= AMSilk =

German material science company

AMSilk is an industrial supplier of synthetic silk biopolymers. The polymers are biocompatible and breathable. The company was founded in 2008 and has its headquarters at Campus Neuried in Munich. AMSilk is an industrial biotechnology company with a proprietary production process for their silk materials.

AMSilk produces a lightweight material trademarked as Biosteel, created from recombinant spider silk, which was used by Adidas to create a biodegradable running shoe. Jens Klein, former CEO of AMSilk, said during an interview that the biodegradable material can help reduce the amount of waste that has to be burned or pollutes the environment.

AMSilk is also developing breast implants made of biodegradable spider silk in collaboration with the German company Polytech.

==History==

AMSilk was founded in 2008 by Lin Römer and Professor Thomas Scheibel in Planegg, Germany, with the aim of becoming the world's first industrial supplier of synthetic silk biopolymers.

In 2011, the company partnered with the Fraunhofer Institute for Applied Polymer Research (IAP) to develop a new spin process for the AMSilk spider silk proteins.

In 2015, AMSilk began producing Biosteel Fibre made from 100% silk proteins based on natural spider silk. Then, in November 2016, the company used its Biosteel Fibre to collaborate with Adidas to create the ‘Futurecraft Biofabric’ shoe prototype. The Biosteel Yarn fibre-based shoe is 100% biodegradable and is designed to replicate spider silk.

In April 2017, AMSilk announced its partnership with Gruschwitz Textilwerke.

In 2019, Swiss cosmetics manufacturer Givaudan acquired the cosmetics arm of AMSilk to expand the use of spider silk technology in cosmetic products.

In May 2021, the company secured a EUR 29 Million Series C fundraising. In April 2023 AMSilk raised an additional €25 million to accelerate industrial scale-up and expand commercial operations.

In February 2023, Evonik Industries signed a contract with AMSilk to supply industrial quantities of protein products made from the fermentation of renewable raw materials.

In 2023, AMSilk partnered with Brain Biotech, a company that develops and manufactures bio-based products for industry, to develop bio-based protein fibres for the textile industry.

Founding and Development

AMSilk has developed a range of silk biopolymers designed for application in various medical devices, focusing on enhancing the bio-compatibility of medical implants.

In 2017, AMSilk was named one of the 50 most innovative companies in the world by the German edition of MIT Technology Review.

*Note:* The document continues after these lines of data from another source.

(** ** The whole fetch *)

(** X9. The whole fetch, for every format: when some requested component
    is in the format and the index (the first component of operand 0,
    floored, after adding 0.5 if rounded) converts to the integer [index],
    the stored value holds the requested components of the format, decoded
    by the class of the format from the endian-swapped words of the shared
    memory at base + stride * index + offset and multiplied by the exponent
    bias, followed by one 0.0 for every requested component that the format
    lacks.  With stride zero the index is not read. *)
Theorem vertex_fetch_result (instr : ParsedVertexFetchInstruction)
    (env : Env) (x : Float32.float) (index : Z) :
  0 <= vfetch_used_components instr < 16 ->
  vfetch_format_components instr <> 0 ->
  0 <= stride (attributes instr) < 2 ^ 32 ->
  (stride (attributes instr) <> 0 ->
   operand_components env (operands instr 0%nat) 1 = [x]
   /\ Float32.to_int
        (Float32.floor
           (if is_index_rounded (attributes instr)
            then Float32.add x Float32.half else x)) = Some index) ->
  stored_value env (snd (ProcessVertexFetchInstruction instr))
  = Some (fetch_result instr
            (memory_element instr env (element_address_of instr env index))).
Proof.
  intros Hu Hf Hs Hx.
  pose proof (needed_of_format_components instr Hu Hf) as Hn.
  destruct (eval_address instr env x index Hs Hx) as [Ha Hr].
  pose proof (eval_fetched_words instr env _ Hn Ha Hr) as Hw.
  pose proof (converted_components instr env _ Hu Hn Hw) as Hc.
  unfold stored_value. rewrite (Process_stored instr Hn).
  rewrite (finish_eval_biased instr env _ Hu Hf Hc).
  unfold fetch_result. rewrite map_map. reflexivity.
Qed.

Lemma vertex_fetch_result_witness :
  stored_value
    (sample_env (fun a => if a =? 1037 then 1090486270 else 0))
    (snd (ProcessVertexFetchInstruction
            (sample_fetch k_8_8_8_8 false false kZeroClampMinusOne 15 4 1 1)))
  = Some [SFloat Float32.zero;
          SFloat (Float32.div (Float32.of_Z 256) (Float32.of_Z 255));
          SFloat (Float32.of_Z 2);
          SFloat (Float32.div (Float32.of_Z 128) (Float32.of_Z 255))].
Proof.
  refine (eq_trans
            (vertex_fetch_result
               (sample_fetch k_8_8_8_8 false false kZeroClampMinusOne 15 4 1
                  1)
               (sample_env (fun a => if a =? 1037 then 1090486270 else 0))
               (Float32.lit 5 (-1)) 3 _ _ _ _) _).
  - change (0 <= 15 < 16). lia.
  - vm_compute. discriminate.
  - change (0 <= 4 < 2 ^ 32). lia.
  - intros _. split; reflexivity.
  - vm_compute. reflexivity.
Defined.

(** ** The type of the stored value *)

Lemma exp_adjust_type (instr : ParsedVertexFetchInstruction) (value : Id) :
  getTypeId (fst (vfetch_exp_adjust instr value)) = getTypeId value.
Proof. unfold vfetch_exp_adjust. destruct (negb _); reflexivity. Qed.

Lemma converted_type (instr : ParsedVertexFetchInstruction) :
  0 <= vfetch_used_components instr < 16 ->
  vfetch_format_components instr <> 0 ->
  getTypeId (vfetch_converted instr)
  = type_float_vectors_ (bit_count (vfetch_format_components instr) - 1).
Proof.
  intros Hu Hf.
  destruct instr as [p c [rs u] ops [fmt off str ea rnd sg ig rf]].
  cbn in Hu.
  each_mask Hu; destruct fmt;
    first [ exfalso; apply Hf; reflexivity
          | destruct sg, ig, rf; vm_compute; reflexivity ].
Qed.

Lemma all_format_components (instr : ParsedVertexFetchInstruction) :
  0 <= vfetch_used_components instr < 16 ->
  vfetch_missing_components instr = 0 ->
  vfetch_format_components instr = vfetch_used_components instr.
Proof.
  intros Hu.
  destruct instr as [p c [rs u] ops [fmt off str ea rnd sg ig rf]].
  cbn in Hu. each_mask Hu; destruct fmt; intros Hm;
    first [reflexivity | discriminate Hm].
Qed.

(** X10. When some requested component is in the format, the value passed
    to StoreResult has the type that StoreResult asks for: a float vector
    with one component for every requested component, whatever the format,
    the flags, the exponent bias and the padding. *)
Theorem stored_value_type (instr : ParsedVertexFetchInstruction) :
  0 <= vfetch_used_components instr < 16 ->
  vfetch_format_components instr <> 0 ->
  exists value,
    stored (snd (ProcessVertexFetchInstruction instr)) = Some value
    /\ getTypeId value = TyFloat (bit_count (vfetch_used_components instr)).
Proof.
  intros Hu Hf. eexists. split.
  - apply Process_stored. auto using needed_of_format_components.
  - pose proof (converted_is_result instr Hu Hf) as Hc.
    destruct (Z.eq_dec (vfetch_missing_components instr) 0) as [Hm | Hm].
    + rewrite finish_unpadded, exp_adjust_type, converted_type by assumption.
      rewrite (all_format_components instr Hu Hm).
      unfold type_float_vectors_. f_equal. lia.
    + rewrite finish_padded by assumption.
      cbn [getTypeId]. unfold type_float_vectors_. f_equal. lia.
Qed.

Lemma stored_value_type_witness :
  exists value,
    stored
      (snd (ProcessVertexFetchInstruction
              (sample_fetch k_16_16_FLOAT false false kZeroClampMinusOne 11 4
                 0 2)))
    = Some value
    /\ getTypeId value = TyFloat 3.
Proof.
  apply (stored_value_type
           (sample_fetch k_16_16_FLOAT false false kZeroClampMinusOne 11 4 0
              2)).
  - change (0 <= 11 < 16). lia.
  - vm_compute. discriminate.
Defined.

(** ** The assertions of the translator *)

(** X11. The assertions of the function hold for every instruction that
    needs a word: some requested component is in the format (line 164); for
    the 32-bit formats the requested components of the format are the needed
    words (lines 268 and 326); and for the packed formats the loop extracts
    as many components as are requested of the format (line 376), each of
    a width of 2 bits at least (lines 365 and 403). *)
Theorem assertions_hold (instr : ParsedVertexFetchInstruction) :
  0 <= vfetch_used_components instr < 16 ->
  vfetch_needed_words instr <> 0 ->
  vfetch_format_components instr <> 0
  /\ (In (data_format (attributes instr))
        [k_32; k_32_32; k_32_32_32_32; k_32_FLOAT; k_32_32_FLOAT;
         k_32_32_32_32_FLOAT; k_32_32_32_FLOAT] ->
      vfetch_format_components instr = vfetch_needed_words instr)
  /\ (format_is_packed (packed_layout (data_format (attributes instr))) = true ->
      extracted_component_count (vfetch_extraction instr)
      = bit_count (vfetch_format_components instr)
      /\ forallb (fun width => 2 <=? width)
           (firstn (Z.to_nat (bit_count (vfetch_format_components instr)))
              (extracted_widths (vfetch_extraction instr))) = true).
Proof.
  intros Hu Hn.
  destruct instr as [p c [rs u] ops [fmt off str ea rnd sg ig rf]].
  cbn in Hu.
  each_mask Hu; destruct fmt;
    first
      [ exfalso; apply Hn; reflexivity
      | split; [discriminate |];
        split;
        [ first [ intros _; reflexivity
                | intros Hf; cbn in Hf; exfalso;
                  repeat (destruct Hf as [Hf | Hf]; [discriminate Hf |]);
                  exact Hf ]
        | first [ intros Hp; discriminate Hp
                | intros _; destruct sg; split; vm_compute; reflexivity ] ] ].
Qed.

Lemma assertions_hold_witness :
  let instr :=
    sample_fetch k_2_10_10_10 true false kZeroClampMinusOne 13 0 0 0 in
  vfetch_format_components instr = 13
  /\ extracted_component_count (vfetch_extraction instr) = 3
  /\ extracted_widths (vfetch_extraction instr) = [10; 10; 2; 0].
Proof.
  destruct (assertions_hold
              (sample_fetch k_2_10_10_10 true false kZeroClampMinusOne 13 0 0
                 0))
    as [_ [_ H]].
  - change (0 <= 13 < 16). lia.
  - vm_compute. discriminate.
  - destruct (H eq_refl) as [Hc _].
    split; [reflexivity |]. split; [exact Hc | reflexivity].
Defined.

(** ** What the translation does not depend on *)

Lemma bind_ext {A B : Type} (m : W A) (f g : A -> W B) :
  (forall x, f x = g x) -> bind m f = bind m g.
Proof. intros H. unfold bind. rewrite H. reflexivity. Qed.

Section Agreement.
Variables I J : ParsedVertexFetchInstruction.

Lemma load_words_agree :
  offset (attributes I) = offset (attributes J) ->
  forall fuel address s,
    vfetch_load_words I fuel address s = vfetch_load_words J fuel address s.
Proof.
  intros Ho. induction fuel as [| fuel IH]; intros address s; [reflexivity |].
  cbn [vfetch_load_words]. rewrite Ho.
  destruct (bit_scan_forward (words_remaining s)); [| reflexivity].
  apply bind_ext. intros a. apply bind_ext. intros w. apply IH.
Qed.

Lemma words_agree :
  offset (attributes I) = offset (attributes J) ->
  operands I 1%nat = operands J 1%nat ->
  forall address needed,
    vfetch_words I address needed = vfetch_words J address needed.
Proof.
  intros Ho Hc address needed. unfold vfetch_words.
  rewrite (load_words_agree Ho). unfold fetch_constant_word_0_index.
  rewrite Hc. reflexivity.
Qed.

Lemma address_agree :
  stride (attributes I) = stride (attributes J) ->
  (stride (attributes I) <> 0 ->
   is_index_rounded (attributes I) = is_index_rounded (attributes J)) ->
  operands I = operands J ->
  vfetch_address I = vfetch_address J.
Proof.
  intros Hs Hr Hc. unfold vfetch_address, fetch_constant_word_0_index.
  rewrite <- Hs, <- Hc.
  destruct (Z.eqb_spec (stride (attributes I)) 0) as [E | E]; [reflexivity |].
  rewrite <- (Hr E). reflexivity.
Qed.

Lemma finish_agree :
  data_format (attributes I) = data_format (attributes J) ->
  exp_adjust (attributes I) = exp_adjust (attributes J) ->
  forall value used, vfetch_finish I value used = vfetch_finish J value used.
Proof.
  intros Hf He value used. unfold vfetch_finish, vfetch_exp_adjust.
  rewrite Hf, He. reflexivity.
Qed.

(** The conversion reads the signedness and integer flags for the packed
    and the 32-bit integer formats only, and the repeating-fraction mode for
    a signed normalized fetch only. *)
Lemma convert_agree :
  data_format (attributes I) = data_format (attributes J) ->
  (In (data_format (attributes I))
     [k_16_16_FLOAT; k_16_16_16_16_FLOAT; k_32_FLOAT; k_32_32_FLOAT;
      k_32_32_32_32_FLOAT; k_32_32_32_FLOAT]
   \/ is_signed (attributes I) = is_signed (attributes J)
      /\ is_integer (attributes I) = is_integer (attributes J)
      /\ (signed_rf_mode (attributes I) = signed_rf_mode (attributes J)
          \/ is_signed (attributes I) = false
          \/ is_integer (attributes I) = true)) ->
  forall words loaded used,
    vfetch_convert I words loaded used = vfetch_convert J words loaded used.
Proof.
  intros Hf H words loaded used.
  unfold vfetch_convert, vfetch_convert_32, vfetch_convert_packed,
    vfetch_extract, vfetch_packed_scales, packed_scale.
  rewrite <- Hf.
  destruct H as [H | [Hs [Hi Hm]]].
  - cbn in H.
    repeat (destruct H as [H | H];
            [rewrite <- H; cbv beta iota delta [packed_layout format_is_packed];
             reflexivity |]).
    destruct H.
  - rewrite <- Hs, <- Hi.
    destruct Hm as [<- | [Hm | Hm]]; [reflexivity | |]; rewrite Hm;
      cbn [negb]; cbv beta iota; reflexivity.
Qed.

Lemma Process_agree :
  is_predicated I = is_predicated J ->
  predicate_condition I = predicate_condition J ->
  result I = result J ->
  vfetch_address I = vfetch_address J ->
  (forall address needed,
     vfetch_words I address needed = vfetch_words J address needed) ->
  (forall words loaded used,
     vfetch_convert I words loaded used = vfetch_convert J words loaded used) ->
  (forall value used, vfetch_finish I value used = vfetch_finish J value used) ->
  data_format (attributes I) = data_format (attributes J) ->
  ProcessVertexFetchInstruction I = ProcessVertexFetchInstruction J.
Proof.
  intros Hp Hc Hr Ha Hw Hv Hf Hd.
  assert (Hval : forall needed used,
            vfetch_value I needed used = vfetch_value J needed used).
  { intros needed used. unfold vfetch_value.
    apply bind_ext. intros _. rewrite Ha.
    apply bind_ext. intros address. rewrite Hw.
    apply bind_ext. intros fetched. rewrite Hv.
    apply bind_ext. intros value. apply Hf. }
  unfold ProcessVertexFetchInstruction.
  rewrite Hp, Hc, Hr, Hd.
  apply bind_ext. intros _.
  destruct (_ =? 0); [reflexivity |].
  rewrite Hval. reflexivity.
Qed.

End Agreement.

(** X12. For the half-float and the 32-bit float formats the emitted stream
    does not depend on the signedness flag, the integer flag or the
    repeating-fraction mode of the instruction. *)
Theorem float_formats_ignore_the_flags (instr : ParsedVertexFetchInstruction)
    (signed integer : bool) (mode : SignedRepeatingFractionMode) :
  In (data_format (attributes instr))
    [k_16_16_FLOAT; k_16_16_16_16_FLOAT; k_32_FLOAT; k_32_32_FLOAT;
     k_32_32_32_32_FLOAT; k_32_32_32_FLOAT] ->
  ProcessVertexFetchInstruction (with_flags instr signed integer mode)
  = ProcessVertexFetchInstruction instr.
Proof.
  intros Hf.
  apply Process_agree;
    [ reflexivity | reflexivity | reflexivity
    | apply address_agree; reflexivity
    | apply words_agree; reflexivity
    | apply convert_agree; [reflexivity | left; exact Hf]
    | apply finish_agree; reflexivity
    | reflexivity ].
Qed.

In 2018, AMSilk signed a deal with Airbus to develop a spider silk-based material for lightweight, high-performance planes. The collaboration aimed to launch the first prototype composite material in 2019.

Within the same year, the company partnered with Polytech Health & Aesthetics, the leading manufacturer of silicone implants, to begin a clinical trial of silk-coated implants on a handful of patients in Austria.

==Headquarters==
AMSilk is currently located at Campus Neuried in Munich, Germany, after relocating in October 2022.

==Products and services==

AMSilk partnered with Swiss watchmaker Omega SA in 2019 to make the Nato watch strap, which blends polyamide and Biosteel.

In January 2022, Mercedes-Benz partnered with AMSilk to develop sustainable door pulls using Biosteel fibre on its VISION EQXX concept electric car.

Since announcing its partnership with Airbus in 2018, AMSilk has worked on developing silk-reinforced polymers as a substitute for Carbon-fiber-reinforced polymers (CFRPs).

==Environmental impact==

AMSilk has worked with fashion brands to create sustainable alternatives using a biosynthetic silk made by adding silk genes into bacteria through biofermentation. This material has been used in collaboration with Omega and Adidas for a watch strap and the "Futurecraft" shoe. AMSilk's Biosteel Fiber, used in these collaborations is notable for its biodegradability, breaking down in seawater and on land within a few months.

Utilizing a bio-fabrication process that reprograms microorganisms based on spider DNA, the company produces this silk-like material at scale using bacteria and natural fermentation.

In November 2022, AMSilk participated as one of 100 renowned companies in the VISION 2045 Summit held alongside the United Nations Climate Change Conference (COP27).